_What to do_
Below are records; please set down exactly the lines from the first through the one containing "modelled by [string];".

Stored data:
Content starts

(** * simpleauth: the [SimpleAuthHandler] mixin of [simpleauth/handler.py]

    A shallow embedding of the protocol dispatcher (the provider registry,
    the OAuth2 / OAuth1 / OpenID init and callback flows, the CSRF state
    token) together with the properties stated about it.

    The handler is Python 2 code.  Python strings are byte strings and are
    modelled by [string]; the mutable session and the effects a request
    handler has on the outside (redirects, log lines, outbound HTTP calls,
    host callbacks) are threaded through an explicit state-and-exception
    monad.  Library routines the handler calls (base64, urllib, json,
    long/str, dict iteration order) are modelled after CPython 2.7. *)

From Stdlib Require Import ZArith NArith String Ascii List Bool Lia.
From Stdlib Require Import DecimalString DecimalZ DecimalPos.
From stdpp Require Import base option gmap strings.
Import ListNotations.

Set Warnings "-register-all".

Local Open Scope string_scope.
Local Open Scope list_scope.

(* ===================================================================== *)
(** ** Byte strings *)
(* ===================================================================== *)

Module Str.

Definition ord (c : ascii) : N := N_of_ascii c.
Definition chr (n : N) : ascii := ascii_of_N n.

Definition to_list : string -> list ascii := list_ascii_of_string.
Definition of_list : list ascii -> string := string_of_list_ascii.

(** [c in s] for a one-character needle. *)
Fixpoint mem (c : ascii) (s : string) : bool :=
  match s with
  | EmptyString => false
  | String d r => Ascii.eqb c d || mem c r
  end.

(** ASCII letters and digits. *)
Definition is_digit (c : ascii) : bool :=
  ((48 <=? ord c) && (ord c <=? 57))%N.
Definition is_alpha (c : ascii) : bool :=
  (((65 <=? ord c) && (ord c <=? 90)) || ((97 <=? ord c) && (ord c <=? 122)))%N.

(** C [isspace] in the "C" locale: space, \t, \n, \v, \f, \r. *)
Definition is_space (c : ascii) : bool :=
  ((ord c =? 32) || ((9 <=? ord c) && (ord c <=? 13)))%N.

Fixpoint lstrip (s : string) : string :=
  match s with
  | EmptyString => EmptyString
  | String c r => if is_space c then lstrip r else s
  end.

(** The longest prefix of decimal digits, and what follows it. *)
Fixpoint span_digits (s : string) : string * string :=
  match s with
  | EmptyString => (EmptyString, EmptyString)
  | String c r =>
      if is_digit c
      then let '(ds, rest) := span_digits r in (String c ds, rest)
      else (EmptyString, s)
  end.

(** [sep.join(parts)]. *)
Fixpoint join (sep : string) (parts : list string) : string :=
  match parts with
  | [] => EmptyString
  | [p] => p
  | p :: ps => p ++ sep ++ join sep ps
  end.

(** [s.rsplit(sep, 1)] for a one-character separator: [Some (a, b)] when
    the separator occurs (the split is at its last occurrence), [None]
    when it does not and Python returns the one-element list [[s]]. *)
Fixpoint rsplit1 (sep : ascii) (s : string) : option (string * string) :=
  match s with
  | EmptyString => None
  | String c r =>
      match rsplit1 sep r with
      | Some (a, b) => Some (String c a, b)
      | None => if Ascii.eqb c sep then Some (EmptyString, r) else None
      end
  end.

(** [s.startswith(p)] returning the remainder. *)
Fixpoint strip_prefix (p s : string) : option string :=
  match p, s with
  | EmptyString, _ => Some s
  | String a p', String b s' => if Ascii.eqb a b then strip_prefix p' s' else None
  | String _ _, EmptyString => None
  end.

(** [s.replace(old, new)] for a non-empty [old]; [skip] counts the
    characters of a match that are still to be dropped. *)
Fixpoint replace_from (skip : nat) (old new s : string) : string :=
  match s with
  | EmptyString => EmptyString
  | String c r =>
      match skip with
      | S k => replace_from k old new r
      | O =>
          match strip_prefix old s with
          | Some _ => new ++ replace_from (String.length old - 1) old new r
          | None => String c (replace_from 0 old new r)
          end
      end
  end.
Definition replace : string -> string -> string -> string := replace_from 0.

(** [needle in s]. *)
Fixpoint contains (needle s : string) : bool :=
  match strip_prefix needle s with
  | Some _ => true
  | None => match s with
            | EmptyString => false
            | String _ r => contains needle r
            end
  end.

(** [s.split(sep)] for a one-character separator. *)
Fixpoint split (sep : ascii) (s : string) : list string :=
  match s with
  | EmptyString => [EmptyString]
  | String c r =>
      if Ascii.eqb c sep then EmptyString :: split sep r
      else match split sep r with
           | [] => [String c EmptyString]
           | p :: ps => String c p :: ps
           end
  end.

(** [s.split(sep, 1)]: at the first occurrence only. *)
Fixpoint split1 (sep : ascii) (s : string) : option (string * string) :=
  match s with
  | EmptyString => None
  | String c r =>
      if Ascii.eqb c sep then Some (EmptyString, r)
      else match split1 sep r with
           | Some (a, b) => Some (String c a, b)
           | None => None
           end
  end.

(** [all(ord(c) < 128 for c in s)]: what [s.encode('ascii')] needs. *)
Fixpoint is_ascii (s : string) : bool :=
  match s with
  | EmptyString => true
  | String c r => (ord c <? 128)%N && is_ascii r
  end.

(** [str(n)] and [long(s)] for Python 2 longs. *)
Definition of_long (z : Z) : string := NilZero.string_of_int (Z.to_int z).

(** An optional sign at the head of a number. *)
Definition split_sign (s : string) : bool * string :=
  match s with
  | String c r =>
      if Ascii.eqb c "-" then (true, r)
      else if Ascii.eqb c "+" then (false, r)
      else (false, s)
  | EmptyString => (false, s)
  end.

(** An optional [L] or [l] after the digits of a long. *)
Definition drop_long_suffix (s : string) : string :=
  match s with
  | String c r => if (Ascii.eqb c "L" || Ascii.eqb c "l")%char then r else s
  | EmptyString => s
  end.

(** [long(s)], after CPython 2.7's [PyLong_FromString] in base 10:
    leading white space, an optional sign, white space again, at least
    one digit, an optional [L] or [l], trailing white space.  [None] is
    [ValueError]. *)
Definition to_long (s : string) : option Z :=
  let '(negative, s2) := split_sign (lstrip s) in
  let '(ds, rest) := span_digits (lstrip s2) in
  match lstrip (drop_long_suffix rest) with
  | EmptyString =>
      match NilZero.uint_of_string ds with
      | Some d => Some (if negative then - Z.of_uint d else Z.of_uint d)%Z
      | None => None
      end
  | String _ _ => None
  end.

End Str.

(* ===================================================================== *)
(** ** base64 (CPython 2.7 [binascii] and [base64]) *)
(* ===================================================================== *)

Module Base64.

Definition alphabet : list ascii :=
  Str.to_list "ABCDEFGHIJKLMNOPQRSTUVWXYZabcdefghijklmnopqrstuvwxyz0123456789+/".

Definition PAD : ascii := "="%char.

Definition table_b2a (v : N) : ascii := nth (N.to_nat v) alphabet PAD.

Fixpoint index_of (c : ascii) (l : list ascii) (i : N) : option N :=
  match l with
  | [] => None
  | d :: r => if Ascii.eqb c d then Some i else index_of c r (N.succ i)
  end.

(** [table_a2b_base64]: the value of a character of the alphabet. *)
Definition table_a2b (c : ascii) : option N := index_of c alphabet 0%N.

(** The four six-bit groups of three bytes, and the last group of an
    input that ends one or two bytes into a triple. *)
Definition sextet1 (a : ascii) : N := N.shiftr (Str.ord a) 2.
Definition sextet2 (a b : ascii) : N :=
  N.lor (N.shiftl (N.land (Str.ord a) 3) 4) (N.shiftr (Str.ord b) 4).
Definition sextet3 (b c : ascii) : N :=
  N.lor (N.shiftl (N.land (Str.ord b) 15) 2) (N.shiftr (Str.ord c) 6).
Definition sextet4 (c : ascii) : N := N.land (Str.ord c) 63.
Definition sextet2_last (a : ascii) : N := N.shiftl (N.land (Str.ord a) 3) 4.
Definition sextet3_last (b : ascii) : N := N.shiftl (N.land (Str.ord b) 15) 2.

(** [binascii.b2a_base64(s)[:-1]]: three bytes become four characters, a
    last group of one or two bytes is padded. *)
Fixpoint b2a (bs : list ascii) : list ascii :=
  match bs with
  | [] => []
  | [a] => [table_b2a (sextet1 a); table_b2a (sextet2_last a); PAD; PAD]
  | [a; b] =>
      [table_b2a (sextet1 a); table_b2a (sextet2 a b); table_b2a (sextet3_last b); PAD]
  | a :: b :: c :: rest =>
      table_b2a (sextet1 a) :: table_b2a (sextet2 a b)
      :: table_b2a (sextet3 b c) :: table_b2a (sextet4 c) :: b2a rest
  end.

(** [binascii_find_valid(s, slen, 1)] called at a pad character: the
    next character after it that the decoder would not skip. *)
Fixpoint find_valid (s : list ascii) : option ascii :=
  match s with
  | [] => None
  | c :: r =>
      if ((Str.ord c <=? 127)%N && (Ascii.eqb c PAD || bool_decide (is_Some (table_a2b c))))
      then Some c
      else find_valid r
  end.

(** Characters the decoder passes over: bytes above 127, CR, LF, space. *)
Definition skipped (ch : ascii) : bool :=
  (127 <? Str.ord ch)%N || Ascii.eqb ch "013" || Ascii.eqb ch "010" || Ascii.eqb ch " ".

(** A pad character that is ignored: one in the first half of a quad, or
    a single one where two are due. *)
Definition pad_ignored (quad_pos : N) (rest : list ascii) : bool :=
  (quad_pos <? 2)%N
  || ((quad_pos =? 2)%N && negb (bool_decide (find_valid rest = Some PAD))).

(** The loop of [binascii.a2b_base64]: characters outside the alphabet are
    skipped, a pad character in a position where padding may stand ends
    the input.  Returns the bytes and the number of bits left over. *)
Fixpoint a2b_loop (s : list ascii) (quad_pos leftchar leftbits : N)
  : list ascii * N :=
  match s with
  | [] => ([], leftbits)
  | ch :: rest =>
      if skipped ch then a2b_loop rest quad_pos leftchar leftbits
      else if Ascii.eqb ch PAD then
        if pad_ignored quad_pos rest
        then a2b_loop rest quad_pos leftchar leftbits
        else ([], 0%N)
      else
        match table_a2b ch with
        | None => a2b_loop rest quad_pos leftchar leftbits
        | Some v =>
            let quad_pos := N.land (quad_pos + 1) 3 in
            let leftchar := N.lor (N.shiftl leftchar 6) v in
            let leftbits := (leftbits + 6)%N in
            if (8 <=? leftbits)%N then
              let leftbits := (leftbits - 8)%N in
              let '(out, fin) :=
                a2b_loop rest quad_pos
                         (N.land leftchar (N.shiftl 1 leftbits - 1)) leftbits in
              (Str.chr (N.land (N.shiftr leftchar leftbits) 255) :: out, fin)
            else a2b_loop rest quad_pos leftchar leftbits
        end
  end.

(** [binascii.a2b_base64]; [None] is [binascii.Error("Incorrect padding")]. *)
Definition a2b (s : list ascii) : option (list ascii) :=
  let '(out, leftbits) := a2b_loop s 0 0 0 in
  if (leftbits =? 0)%N then Some out else None.

(** [s.translate(string.maketrans(from, to))] for two-character tables. *)
Definition translate (f1 f2 t1 t2 : ascii) (s : list ascii) : list ascii :=
  map (fun c => if Ascii.eqb c f1 then t1 else if Ascii.eqb c f2 then t2 else c) s.

(** [base64.urlsafe_b64encode(s)]. *)
Definition urlsafe_b64encode (s : string) : string :=
  Str.of_list (translate "+" "/" "-" "_" (b2a (Str.to_list s))).

(** [base64.urlsafe_b64decode(s)]; [None] is the [TypeError] that
    [b64decode] raises for [binascii.Error]. *)
Definition urlsafe_b64decode (s : string) : option string :=
  option_map Str.of_list (a2b (translate "-" "_" "+" "/" (Str.to_list s))).

End Base64.

(* ===================================================================== *)
(** ** Python values *)
(* ===================================================================== *)

(** The values the handler passes around: [None], booleans, numbers,
    byte strings, lists, string-keyed dicts and bound methods.  A dict that
    is only read by key (a decoded token response, a profile) keeps its
    items as an association list with one entry per key. *)
Inductive pyval : Type :=
| PyNone
| PyBool (b : bool)
| PyInt (z : Z)
| PyFloat (lexeme : string)
| PyStr (s : string)
| PyList (l : list pyval)
| PyDict (items : list (string * pyval))
| PyMethod (name : string).

Module Py.

(** Does a float literal denote zero: no digit 1..9 in its mantissa. *)
Fixpoint float_is_zero (lexeme : string) : bool :=
  match lexeme with
  | EmptyString => true
  | String c r =>
      if (Ascii.eqb c "e" || Ascii.eqb c "E")%char then true
      else if (Str.is_digit c && negb (Ascii.eqb c "0"))%char then false
      else float_is_zero r
  end.

(** Truth value testing: [bool(v)]. *)
Definition truthy (v : pyval) : bool :=
  match v with
  | PyNone => false
  | PyBool b => b
  | PyInt z => negb (z =? 0)%Z
  | PyFloat x => negb (float_is_zero x)
  | PyStr s => negb (String.eqb s "")
  | PyList l => match l with [] => false | _ => true end
  | PyDict d => match d with [] => false | _ => true end
  | PyMethod _ => true
  end.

Content ends

_The completed task_
(** * simpleauth: the [SimpleAuthHandler] mixin of [simpleauth/handler.py]

    A shallow embedding of the protocol dispatcher (the provider registry,
    the OAuth2 / OAuth1 / OpenID init and callback flows, the CSRF state
    token) together with the properties stated about it.

    The handler is Python 2 code.  Python strings are byte strings and are
    modelled by [string]; the mutable session and the effects a request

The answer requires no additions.